La ponctuation non standard ou poétique

Connaissez-vous la ponctuation non standard, aussi appelée ponctuation poétique ou sauvage ?

Voici une petite galerie de portraits de signes inventés par divers auteurs et graphistes, destinés à animer les écrits, à la façon des émoticones actuels.

Joyeuse visite !

L’origine de la ponctuation standardisée

L’évolution de la ponctuation

En réalité, la ponctuation que nous connaissons n’est pas si ancienne.

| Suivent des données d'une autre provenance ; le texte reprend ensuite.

(** [round(x, 2)]: the number of hundredths nearest to [x], then the
    binary64 number nearest to that many hundredths. *)
Definition round2 (x : float) : float :=
  match Prim2SF x with
  | S754_finite s m e =>
      let n := if 0 <=? e then Zpos m * 2 ^ e * 100
               else round_half_even (Zpos m * 100) (2 ^ (- e)) in
      nearest s n 100
  | _ => x
  end.

Definition is_minus (s : list ascii) : bool :=
  match s with
  | c :: _ => Ascii.eqb c "-"
  | [] => false
  end.

(** The exponent an exponent part writes; [0] when there is none. *)
Definition exponent_of (s : list ascii) : Z :=
  match s with
  | _ :: r =>
      let n := IntSyntax.value (fst (span is_digit (FloatSyntax.drop_sign r))) in
      if is_minus r then - n else n
  | [] => 0
  end.

(** [float(s)] for a string that [float] accepts. *)
Definition of_literal (s : string) : float :=
  let t := strip_by is_c_space (list_ascii_of_string s) in
  let neg := is_minus t in
  let w := lower (string_of_list_ascii (FloatSyntax.drop_sign t)) in
  if (w =? "nan")%string then nan
  else if (w =? "inf")%string || (w =? "infinity")%string
  then (if neg then neg_infinity else infinity)
  else
    match FloatSyntax.strip_underscores None t with
    | Some u =>
        let (ip, r1) := span is_digit (FloatSyntax.drop_sign u) in
        let (fp, r2) :=
          match r1 with
          | c :: r => if Ascii.eqb c "." then span is_digit r else ([], r1)
          | [] => ([], [])
          end in
        let mant := IntSyntax.value (ip ++ fp) in
        let e10 := exponent_of r2 - Z.of_nat (List.length fp) in
        if 0 <=? e10 then nearest neg (mant * 10 ^ e10) 1
        else nearest neg mant (10 ^ (- e10))
    | None => nan
    end.

(** [float(s)] for a [str]; [None] for [ValueError]. *)
Definition of_string (s : string) : option float :=
  if FloatSyntax.accepts s then Some (of_literal s) else None.

End PyFloat.

(** ** The data file *)

(** What [json.load] returns: [None], a [bool], an [int], a [float], a
    [str], a [list] or a [dict] (its items in insertion order, the keys
    distinct). *)
Inductive json : Type :=
| JNull
| JBool (b : bool)
| JInt (n : Z)
| JFloat (x : float)
| JStr (s : string)
| JList (items : list json)
| JDict (items : list (string * json)).

(** [expenses.json]: missing, not decodable by [json.load], or holding a
    JSON value. *)
Inductive file : Type :=
| Absent
| Corrupt
| Content (v : json).

(** [d.get(k)], with [None] for a missing key. *)
Fixpoint dict_get (k : string) (d : list (string * json)) : json :=
  match d with
  | (k', v) :: rest => if (k' =? k)%string then v else dict_get k rest
  | [] => JNull
  end.

(** [l.pop(i)]: the list without its element at [i], counted from the end
    when [i] is negative; [None] for [IndexError]. *)
Definition pop {A} (l : list A) (i : Z) : option (A * list A) :=
  let n := Z.of_nat (List.length l) in
  let j := if i <? 0 then i + n else i in
  if (0 <=? j) && (j <? n) then
    match nth_error l (Z.to_nat j) with
    | Some x => Some (x, firstn (Z.to_nat j) l ++ skipn (S (Z.to_nat j)) l)
    | None => None
    end
  else None.

(** [l[i] = x] for [0 <= i < len(l)]. *)
Fixpoint set_nth {A} (l : list A) (i : nat) (x : A) : list A :=
  match l, i with
  | _ :: t, O => x :: t
  | h :: t, S j => h :: set_nth t j x
  | [], _ => []
  end.

Inductive result (E A : Type) : Type :=
| Ok (a : A)
| Err (e : E).
Arguments Ok {E A} a.
Arguments Err {E A} e.

(** ** Grouped sums *)

(** The summaries all run the same loop,
    [d[k] = d.get(k, 0) + e["amount"]], over a [dict] keyed by a string
    taken from the record.  Python's [+] and [sum] work on any number
    type; the loop is written once here over a number type [num] and used
    by the tracker at [float]. *)

Module Grouping.

Section Numbers.
Context {R num : Type}.
Variable add : num -> num -> num.
Variable zero : num.
Variable amount : R -> num.

(** A [dict] from strings to numbers, its items in insertion order. *)
Definition dict : Type := list (string * num).

(** [d.get(k, default)] *)
Fixpoint get_or (d : dict) (k : string) (default : num) : num :=
  match d with
  | (k', v) :: rest => if (k' =? k)%string then v else get_or rest k default
  | [] => default
  end.

(** [d[k] = v]: a key already present keeps its place. *)
Fixpoint set_item (d : dict) (k : string) (v : num) : dict :=
  match d with
  | (k', v') :: rest =>
      if (k' =? k)%string then (k, v) :: rest else (k', v') :: set_item rest k v
  | [] => [(k, v)]
  end.

Definition keys (d : dict) : list string := map fst d.
Definition values (d : dict) : list num := map snd d.

(** [d[key(e)] = d.get(key(e), 0) + e["amount"]] *)
Definition step (key : R -> string) (d : dict) (e : R) : dict :=
  set_item d (key e) (add (get_or d (key e) zero) (amount e)).

(** [for e in expenses: d[key(e)] = d.get(key(e), 0) + e["amount"]] *)
Definition accumulate_from (key : R -> string) (expenses : list R) (d : dict)
  : dict :=
  fold_left (step key) expenses d.

Definition accumulate (key : R -> string) (expenses : list R) : dict :=
  accumulate_from key expenses [].

(** [sum(xs)]: the additions from left to right, starting at [0]. *)
Definition py_sum (xs : list num) : num := fold_left add xs zero.

Fixpoint insert_key (k : string) (l : list string) : list string :=
  match l with
  | h :: t => if String.leb k h then k :: l else h :: insert_key k t
  | [] => [k]
  end.

(** [sorted(ks)] for strings, compared character by character. *)
Definition sorted (ks : list string) : list string :=
  fold_right insert_key [] ks.
(* ===== verification/Prelude.v ===== *)
(** * Verification library for fluxd-rust

    fluxd-rust is a node of the Flux chain, a descendant of Zcash with
    fluxnodes and a proof-of-node phase.  This library models the node in Rocq
    and proves what makes it correct.  The sources are under
    [src/fluxd_rust/crates]; the paths below are relative to it.

    ** How the parts interact

    A block arrives from a peer ([Wire], [Peers]), its header enters the header
    tree ([HeaderChain]), its transactions are checked on their own
    ([Validation]) and against the outputs the chain has ([Ledger],
    [BlockConnect]); connecting it writes one batch to the store ([Storage])
    and its bytes and undo data to files ([FlatFiles]).  Transactions that are
    in no block wait in the memory pool ([Mempool], [MempoolPolicy]), are
    passed on between peers ([PeerServer], [TxRelay]), and their fees are
    learned from ([FeeEstimator]).  The wallet ([Wallet]) keeps keys and what
    of the chain belongs to them.

    ** Layout

    Base: [Prelude] has the outcome type [result] of Rust code ([Ok], [Err] and
    [Panic]), machine integers as [Z], byte strings as [list Z], and the lemmas
    and tactics that every file uses; [Float64] has the binary64 operations.

    Primitives ([primitives/src], [consensus/src], [script/src], [pow/src],
    [pon/src], [shielded/src]):
    - [Encoding] ([encoding.rs]): encoder and decoder, and the relations [reads]
      and [parses] every codec theorem goes through; [Codec] is the interface
      of a type with a canonical codec.
    - [Hashing] ([hash.rs]): digests, a class with its laws.
    - [Transaction], [Block], [MerkleBlock], [Address]: the files of the same
      names, and [outpoint.rs].
    - [Consensus] ([params.rs], [upgrades.rs], [money.rs], [constants.rs]),
      [Rewards] ([rewards.rs]), [Difficulty] ([pow/src/difficulty.rs]).
    - [Sighash], [Script] ([interpreter.rs], [standard.rs]), [Equihash] and
      [Pow] ([equihash_verify.rs], [pow/src/validation.rs]), [Pon]
      ([pon/src/slot.rs], [validation.rs]), [Shielded]
      ([shielded/src/verify.rs]).

    Chain state ([storage/src], [fluxnode/src], [chainstate/src]):
    - [Storage] ([lib.rs], [memory.rs]): the interface [KeyValueStore] with its
      laws, and the in-memory store that has them.
    - [Fluxnode] (the crate), [Utxo] ([utxo.rs], [undo.rs]), [FlatFiles]
      ([flatfiles.rs], [filemeta.rs]), [Indexes] (the transaction, spent, block,
      anchor and address indexes), [ChainIndex] ([index.rs]).
    - [Validation] ([validation.rs]): blocks and transactions on their own.
    - Of [state.rs]: [HeaderChain] (inserting headers; [HeaderTree] and
      [HeaderHistory] prove what it keeps), [Caches] (the read caches),
      [Payees] (who is paid), [FluxnodeChecks] (with [script/src/message.rs]),
      [Ledger] (the transactions of a block), [BlockConnect] ([connect_block],
      [disconnect_block], [commit_batch]).  Proofs: [Frames] (what is left
      alone), [Failures], [Supply], [UtxoLedger], [Disconnect]; [SampleBlock]
      runs them on a block.

    Node ([node/src]):
    - [Mempool] and [MempoolPolicy] ([mempool.rs]); proofs in [PoolInvariant],
      [PoolEviction], [Orphans], [Admission], [OrphanRetry]; runs in
      [SamplePool] and [SampleAdmission].
    - [Wire] and [Peers] ([p2p.rs]), [PeerServer] ([p2p_server.rs], proofs in
      [Serving] and [HeaderServing]), [TxRelay] ([tx_relay.rs]),
      [SampleServing].
    - [AddrBook] ([main.rs], [AddrBook]) and [PeerBook] ([peer_book.rs]).
    - [FeeEstimator] ([fee_estimator.rs], proofs in [FeeHistory]).
    - [Wallet] (keys, lock, secrets, file), [WalletScripts] (what it answers)
      and [WalletOps] (what changes it), all [wallet.rs]; proofs in
      [WalletFile], [WalletRestart], [WalletSafety], [WalletUndo]; runs in
      [SampleWallet].

    A definition has the name of the Rust item it translates; a method gets
    its type as a prefix ([tx_header], [header_decode_from]).

    ** Conventions

    Integers are [Z] with the predicates [is_u32], [is_i64], ... and the casts
    [wrap_u32], [wrap_i64], ...; release builds wrap on overflow (the
    workspace does not enable overflow checks), and where a computation could
    overflow the wrap is written out.  [usize] is [nat] where it is an index,
    and a [u64] otherwise.  Out-of-range indexing, a failed [expect] and the
    checked arithmetic of the 256-bit crate are [Panic].  Encoders only append
    to a buffer, so an encoder is the bytes it appends; decoders are a
    state-and-error monad over a cursor.  Each stateful component has a
    monad of its own that keeps the state also when it fails ([chain], [node],
    [serve], [wallet_op], ...).  [String] is its UTF-8 bytes, a [BTreeMap] or
    [HashMap] a [gmap]; where the code iterates over one, the order is the one
    of the keys for a [BTreeMap], and for a [HashMap] that of the finite map,
    and no theorem depends on it.

    Third-party code is never defined.  It is a class, its documented behaviour
    a second class of laws, and concrete instances show that the laws can hold:
    [Hashes], [Blake2b], [U256Ops], [Secp] and [Recovery], [SecretKeys],
    [ShieldedCrypto], [ShieldedTrees], [SaplingKeys], [SaplingWitnesses],
    [Cipher], [Bech32], [Powf] (the platform's [powf]), [KeyValueStore], and
    for the wallet [Machine]: what clock, random generator and file system will
    do.  Where security rests on collision resistance the theorem says so in
    its conclusion (the claim holds or a collision is exhibited), because no
    function with a fixed digest length is injective.

    ** What the theorems show

    A theorem with a number is a property of the manifest; the others are kept
    beside them.

    - The ledger.  [UtxoLedger.connect_block_refines_ledger] (C1): connecting
      implements an abstract ledger of outputs;
      [Disconnect.disconnect_block_restores_outputs] (C3): disconnecting is
      its inverse; [Supply.connect_block_bounds_supply] (C2): no block makes
      money beyond its reward; [Failures.failed_step_harmless] (C4): what
      fails leaves the chain as it was; [Validation.coinbase_ids_unique]
      (C34), [Payees.accepted_coinbase_pays] (C35).
    - Validation.  [Validation.accepted_block_sound] (C11),
      [Validation.accepted_transaction_sound] (C12),
      [Validation.no_unproved_joinsplit] (C13),
      [Sighash.signature_hash_commits].
    - Headers.  [HeaderHistory.header_tree_consistent] (C10): what the store
      holds is a tree with right heights, work and skip pointers, and the best
      header has the most work; [HeaderHistory.heaviest_header_wins] (C39),
      [HeaderHistory.header_ancestor_exact],
      [HeaderHistory.difficulty_window_exact].
    - Fluxnodes.  [Payees.next_payee_waited_longest] (C36),
      [Payees.payments_cache_follows_store], [Payees.confirm_expiry_converges]
      (C40), [FluxnodeChecks.accepted_start_controls_collateral] (C38),
      [Fluxnode.fluxnode_history_consistent].
    - Caches and store.  [Caches.cached_lookups_exact] (C37),
      [Storage.write_batch_refines_map], [Utxo.utxo_set_refines_map],
      [Utxo.block_undo_roundtrip], [FlatFiles.flatfile_append_read],
      [Indexes.address_deltas_in_chain_order].
    - Wire formats.  [Transaction.transaction_roundtrip] (C7),
      [Transaction.transaction_decode_canonical] (C8),
      [Transaction.transaction_decode_no_panic] (C9),
      [Transaction.transaction_hash_form_commits], [Block.block_roundtrip],
      [Block.block_decode_canonical], [Block.header_hash_form_commits];
      between peers [Wire.frames_roundtrip] (C21),
      [Wire.peer_messages_well_formed] (C31), [Wire.peer_messages_roundtrip],
      [Peers.handshake_exchanges].
    - Memory pool.  [Orphans.pool_history_consistent] (C5),
      [Admission.admitted_entry_sound] (C6), [Admission.missing_inputs_named]
      (C17), [OrphanRetry.orphans_retried] (C18),
      [PoolEviction.insert_evicts_cheapest] (C33).
    - Peers.  [Peers.connections_counted] (C19),
      [Serving.inbound_peer_harmless] (C22), [Serving.inbound_rate_bounded]
      (C25), [HeaderServing.getheaders_answered] (C23),
      [Serving.getdata_answered] (C24), [TxRelay.relay_agrees_with_server]
      (C29), [AddrBook.address_sample_fair] (C30),
      [AddrBook.address_book_bounded], [PeerBook.bans_refine_specification]
      (C32), [PeerBook.bans_survive_restart].
    - Fees.  [FeeHistory.estimator_never_aborts] (C20),
      [FeeHistory.estimator_counts_tracked],
      [FeeHistory.estimator_file_roundtrip].
    - Wallet.  [WalletRestart.wallet_survives_restart] (C14),
      [WalletRestart.wallet_file_never_torn] (C27),
      [WalletRestart.encrypted_wallet_reopens] (C15),
      [WalletSafety.locked_wallet_holds_no_secret] (C16),
      [WalletSafety.secrets_belong_to_addresses] (C28),
      [WalletUndo.failed_save_undone] (C26).
    - Scripts, proofs of work and economics.  [Script.verify_script_total],
      [Script.p2pkh_spend], [Script.p2sh_spend],
      [Script.check_multisig_exact], [Equihash.equihash_accepts_iff_wagner],
      [Pow.pow_header_accepted_iff], [Pon.pon_header_accepted],
      [Difficulty.next_work_total_and_bounded],
      [Difficulty.compact_encoding_precision],
      [Difficulty.block_proof_is_expected_work],
      [MerkleBlock.merkle_root_commits],
      [MerkleBlock.partial_merkle_proof_sound],
      [MerkleBlock.partial_merkle_proof_correct],
      [Rewards.block_subsidy_bounded], [Rewards.pon_reward_split_conserves],
      [Rewards.pow_fluxnode_payout_exact], [Rewards.fluxnode_tier_unique],
      [Consensus.epoch_constant_until_next_activation],
      [Address.address_script_bijection], [Address.wif_bijection].

    What the code does wrong is proved where it can be shown on the model:
    [Caches.interleaved_lookup_revives_spent_output],
    [Payees.payee_depends_on_earlier_queries],
    [SamplePool.full_pool_loses_evicted], [SamplePool.parent_not_missed],
    [FeeHistory.skipped_block_leaks_count],
    [Peers.stale_request_cuts_connection], [AddrBook.family_tags_collide],
    [AddrBook.height_claim_wraps], [PeerBook.far_ban_lifts_all_bans],
    [WalletRestart.unlocked_save_unreadable],
    [SampleWallet.failed_change_keeps_new_key],
    [SampleWallet.expired_wallet_shows_secret].

    ** Fuel

    A loop that is not structural in the model runs on fuel computed from its
    input, and running out is [Panic] or [None], which a theorem or lemma of
    its file excludes.  By file: [MerkleBlock] (the layer length, 32 bits of a
    count), [Encoding] (the bytes left), [Script] (the script length),
    [HeaderChain] (the distance in heights of [ancestor_loop]), [Payees] (the
    nodes of the queue for [payee_rounds], four rounds for [EXPIRE_ROUNDS]),
    [FluxnodeChecks] (the script length), [BlockConnect] (one more than the
    files listed in the store for [prune_loop]), [Mempool] (the size of the
    pool for walks and evictions), [MempoolPolicy] (the square of one more
    than the orphans), [FeeEstimator] (the buckets), [AddrBook] (the addresses
    left to place), [PeerServer] (the locator and the 160 headers of an
    answer), [WalletScripts] (the script length, the distance of two
    diversifier indexes), [WalletOps] (the 100 tries of the source).

    ** Not modelled

    - The RPC server, the command line, the terminal and web dashboards,
      statistics, metrics and logging: input and output.  What RPC calls is
      modelled.
    - The loops of [main.rs] that start threads and download over several
      peers at once, and the time limits and sockets of the peer-to-peer code.
      A stream is the messages it delivers; the clock is read once per call or
      message; writes to a peer succeed.
    - Other threads: between the steps of one operation nothing else runs,
      except in [Caches], where readers interleave with a commit, and in
      [PeerBook], where a lock can be poisoned.  Elsewhere locks never fail,
      and proofs verified in parallel are verified in order.
    - Proof systems, curves, sprout proving and the download of parameters
      ([shielded/src/sprout.rs], [params.rs]) and the fjall backend: third
      party.
    - The names of flat files (a file is its number), [Vec::with_capacity],
      payloads of NaN, the JSON of [peers.dat] and of the ban list, and the
      overwriting of secrets before they are dropped.
    - [HeaderHistory] covers chains shorter than 2^31 - 1 blocks. *)

From Stdlib Require Import ZArith Lia.
From stdpp Require Import base list option numbers strings.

L’écriture a environ 6000 ans, mais la ponctuation est apparue très progressivement. En outre, la graphie des signes de ponctuation reste très libre et varie d’un copiste à un autre.

La standardisation typographique est liée à l’imprimerie qui débute au XVe siècle, et c’est à partir de cette époque que des règles de ponctuation s’instaurent.

La résistance des écrivains

Même si quelques voix s’élèvent ponctuellement à propos des lacunes de la ponctuation, les imprimeurs en demeurent les grands maîtres et gardiens incontestés jusqu’au XIXe siècle.

L’écrivaine George Sand s’insurge publiquement contre ce monopole. Elle revendique le droit pour chaque auteur de ponctuer ses œuvres comme bon lui semble.

Le débat est lancé : les écrivains s’intéressent de plus en plus à la question de la ponctuation et reprennent la main sur cette composante de leurs écrits.

Certains poètes, tels Apollinaire et Mallarmé, en jouent en éradiquant carrément toute ponctuation.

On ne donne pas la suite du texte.